In the entries below, find each line with the word "fits" and return it.
-*-*-
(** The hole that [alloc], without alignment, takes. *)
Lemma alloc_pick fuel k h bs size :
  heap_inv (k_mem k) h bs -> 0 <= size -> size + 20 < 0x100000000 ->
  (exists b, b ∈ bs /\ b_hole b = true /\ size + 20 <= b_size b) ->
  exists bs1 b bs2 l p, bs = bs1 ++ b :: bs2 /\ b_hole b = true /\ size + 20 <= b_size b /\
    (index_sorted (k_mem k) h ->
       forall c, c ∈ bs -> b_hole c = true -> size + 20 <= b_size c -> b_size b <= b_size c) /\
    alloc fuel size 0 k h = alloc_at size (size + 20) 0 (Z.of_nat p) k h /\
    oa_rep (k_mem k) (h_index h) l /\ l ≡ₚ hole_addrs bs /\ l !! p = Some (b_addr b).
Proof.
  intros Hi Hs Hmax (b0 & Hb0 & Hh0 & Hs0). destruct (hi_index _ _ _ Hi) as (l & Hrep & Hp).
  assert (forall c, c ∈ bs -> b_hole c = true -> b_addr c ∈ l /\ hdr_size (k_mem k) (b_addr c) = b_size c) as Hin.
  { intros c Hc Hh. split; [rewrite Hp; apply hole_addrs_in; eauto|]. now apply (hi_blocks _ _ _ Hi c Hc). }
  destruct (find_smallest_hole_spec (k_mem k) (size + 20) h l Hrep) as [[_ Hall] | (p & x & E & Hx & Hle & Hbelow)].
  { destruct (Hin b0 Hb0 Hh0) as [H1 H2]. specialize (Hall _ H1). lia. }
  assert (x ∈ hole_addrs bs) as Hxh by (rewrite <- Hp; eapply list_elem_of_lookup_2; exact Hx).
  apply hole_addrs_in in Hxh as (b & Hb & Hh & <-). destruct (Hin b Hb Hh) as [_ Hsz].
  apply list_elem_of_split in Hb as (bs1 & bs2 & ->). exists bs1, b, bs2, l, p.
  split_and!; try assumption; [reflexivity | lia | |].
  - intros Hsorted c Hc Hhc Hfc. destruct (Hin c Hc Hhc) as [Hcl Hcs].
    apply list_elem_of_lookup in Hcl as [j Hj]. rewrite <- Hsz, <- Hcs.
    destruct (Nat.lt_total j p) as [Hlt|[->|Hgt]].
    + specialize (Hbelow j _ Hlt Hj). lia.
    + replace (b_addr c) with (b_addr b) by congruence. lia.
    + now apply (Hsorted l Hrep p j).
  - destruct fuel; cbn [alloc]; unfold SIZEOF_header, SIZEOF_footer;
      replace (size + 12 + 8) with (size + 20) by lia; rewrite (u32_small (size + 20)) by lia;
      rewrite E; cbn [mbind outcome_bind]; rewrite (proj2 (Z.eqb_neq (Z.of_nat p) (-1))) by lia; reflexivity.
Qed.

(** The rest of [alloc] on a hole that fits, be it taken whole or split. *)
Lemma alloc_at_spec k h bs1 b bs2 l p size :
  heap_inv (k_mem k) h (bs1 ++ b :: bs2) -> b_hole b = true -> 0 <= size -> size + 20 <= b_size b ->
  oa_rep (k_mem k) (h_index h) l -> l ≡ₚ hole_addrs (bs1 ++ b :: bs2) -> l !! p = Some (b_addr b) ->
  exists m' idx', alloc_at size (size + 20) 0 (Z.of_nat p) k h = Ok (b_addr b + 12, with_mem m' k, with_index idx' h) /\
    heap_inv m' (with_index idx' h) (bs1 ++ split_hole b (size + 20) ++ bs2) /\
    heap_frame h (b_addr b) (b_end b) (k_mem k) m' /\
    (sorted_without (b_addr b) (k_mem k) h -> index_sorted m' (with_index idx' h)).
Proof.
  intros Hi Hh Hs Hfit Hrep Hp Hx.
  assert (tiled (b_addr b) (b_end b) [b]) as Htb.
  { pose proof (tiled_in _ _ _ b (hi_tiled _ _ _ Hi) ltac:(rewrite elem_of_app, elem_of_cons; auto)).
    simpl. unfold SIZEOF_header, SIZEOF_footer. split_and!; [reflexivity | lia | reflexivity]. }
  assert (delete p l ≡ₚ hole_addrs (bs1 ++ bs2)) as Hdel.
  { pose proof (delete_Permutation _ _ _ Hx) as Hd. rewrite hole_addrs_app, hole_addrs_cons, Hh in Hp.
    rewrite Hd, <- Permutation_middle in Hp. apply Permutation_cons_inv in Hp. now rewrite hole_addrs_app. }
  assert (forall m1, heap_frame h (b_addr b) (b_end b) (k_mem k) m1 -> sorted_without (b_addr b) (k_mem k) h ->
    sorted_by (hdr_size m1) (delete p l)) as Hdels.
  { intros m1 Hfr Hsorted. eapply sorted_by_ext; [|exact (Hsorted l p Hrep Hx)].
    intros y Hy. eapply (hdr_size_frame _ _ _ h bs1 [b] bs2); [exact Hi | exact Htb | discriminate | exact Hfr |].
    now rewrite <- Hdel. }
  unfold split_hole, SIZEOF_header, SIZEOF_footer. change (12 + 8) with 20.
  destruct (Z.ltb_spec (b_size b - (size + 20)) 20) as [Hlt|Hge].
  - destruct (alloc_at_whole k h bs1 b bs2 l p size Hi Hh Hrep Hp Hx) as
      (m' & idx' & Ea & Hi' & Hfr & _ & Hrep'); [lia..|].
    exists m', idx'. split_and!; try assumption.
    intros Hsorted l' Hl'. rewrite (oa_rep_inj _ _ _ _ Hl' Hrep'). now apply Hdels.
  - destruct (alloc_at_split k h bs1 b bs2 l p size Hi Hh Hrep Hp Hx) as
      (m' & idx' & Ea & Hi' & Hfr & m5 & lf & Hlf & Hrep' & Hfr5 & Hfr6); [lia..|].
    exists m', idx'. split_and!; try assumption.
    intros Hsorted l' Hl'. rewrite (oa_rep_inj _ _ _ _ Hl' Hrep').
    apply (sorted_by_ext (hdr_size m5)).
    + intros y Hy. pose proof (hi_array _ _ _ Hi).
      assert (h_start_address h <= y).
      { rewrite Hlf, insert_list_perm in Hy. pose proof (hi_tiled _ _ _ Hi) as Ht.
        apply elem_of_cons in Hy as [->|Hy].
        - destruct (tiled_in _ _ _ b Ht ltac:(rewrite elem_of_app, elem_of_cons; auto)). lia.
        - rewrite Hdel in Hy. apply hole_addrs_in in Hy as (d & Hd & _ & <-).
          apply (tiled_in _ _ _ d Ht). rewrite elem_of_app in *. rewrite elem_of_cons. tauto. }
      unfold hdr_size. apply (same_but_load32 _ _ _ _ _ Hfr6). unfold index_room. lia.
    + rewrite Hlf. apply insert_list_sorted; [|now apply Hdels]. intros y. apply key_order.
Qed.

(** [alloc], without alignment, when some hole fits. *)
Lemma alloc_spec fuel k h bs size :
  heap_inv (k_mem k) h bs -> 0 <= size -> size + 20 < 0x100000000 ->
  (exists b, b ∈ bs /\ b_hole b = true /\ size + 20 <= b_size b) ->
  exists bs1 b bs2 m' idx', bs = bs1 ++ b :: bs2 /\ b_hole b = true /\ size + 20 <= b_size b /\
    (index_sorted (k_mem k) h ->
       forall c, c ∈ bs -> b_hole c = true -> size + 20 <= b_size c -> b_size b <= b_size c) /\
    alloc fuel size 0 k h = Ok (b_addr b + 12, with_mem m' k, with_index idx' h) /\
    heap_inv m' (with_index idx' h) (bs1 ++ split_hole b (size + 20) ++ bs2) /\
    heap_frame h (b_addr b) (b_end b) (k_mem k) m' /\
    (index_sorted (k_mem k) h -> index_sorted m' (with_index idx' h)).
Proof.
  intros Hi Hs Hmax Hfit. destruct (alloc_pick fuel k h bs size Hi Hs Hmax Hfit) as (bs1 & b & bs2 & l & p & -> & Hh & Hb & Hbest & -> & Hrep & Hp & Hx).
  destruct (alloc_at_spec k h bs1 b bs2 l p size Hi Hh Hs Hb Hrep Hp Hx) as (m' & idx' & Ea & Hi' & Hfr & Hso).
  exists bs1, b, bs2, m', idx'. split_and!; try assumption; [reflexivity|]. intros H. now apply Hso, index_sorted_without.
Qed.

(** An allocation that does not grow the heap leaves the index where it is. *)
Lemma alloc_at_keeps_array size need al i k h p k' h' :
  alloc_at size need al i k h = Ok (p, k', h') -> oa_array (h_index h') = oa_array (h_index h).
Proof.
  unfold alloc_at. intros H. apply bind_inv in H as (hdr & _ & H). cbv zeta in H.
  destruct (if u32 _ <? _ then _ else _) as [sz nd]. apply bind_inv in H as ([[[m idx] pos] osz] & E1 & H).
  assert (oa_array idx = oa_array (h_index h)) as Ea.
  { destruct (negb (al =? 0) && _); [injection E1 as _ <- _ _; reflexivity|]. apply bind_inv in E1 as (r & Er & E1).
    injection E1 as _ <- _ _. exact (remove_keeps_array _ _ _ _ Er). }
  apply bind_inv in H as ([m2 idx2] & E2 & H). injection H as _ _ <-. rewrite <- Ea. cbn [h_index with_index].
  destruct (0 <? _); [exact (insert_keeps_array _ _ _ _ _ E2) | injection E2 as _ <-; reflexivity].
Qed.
-*-*-
§ Exercise result
(** The rest of [alloc] on a hole that fits, be it taken whole or split. *)
(** [alloc], without alignment, when some hole fits. *)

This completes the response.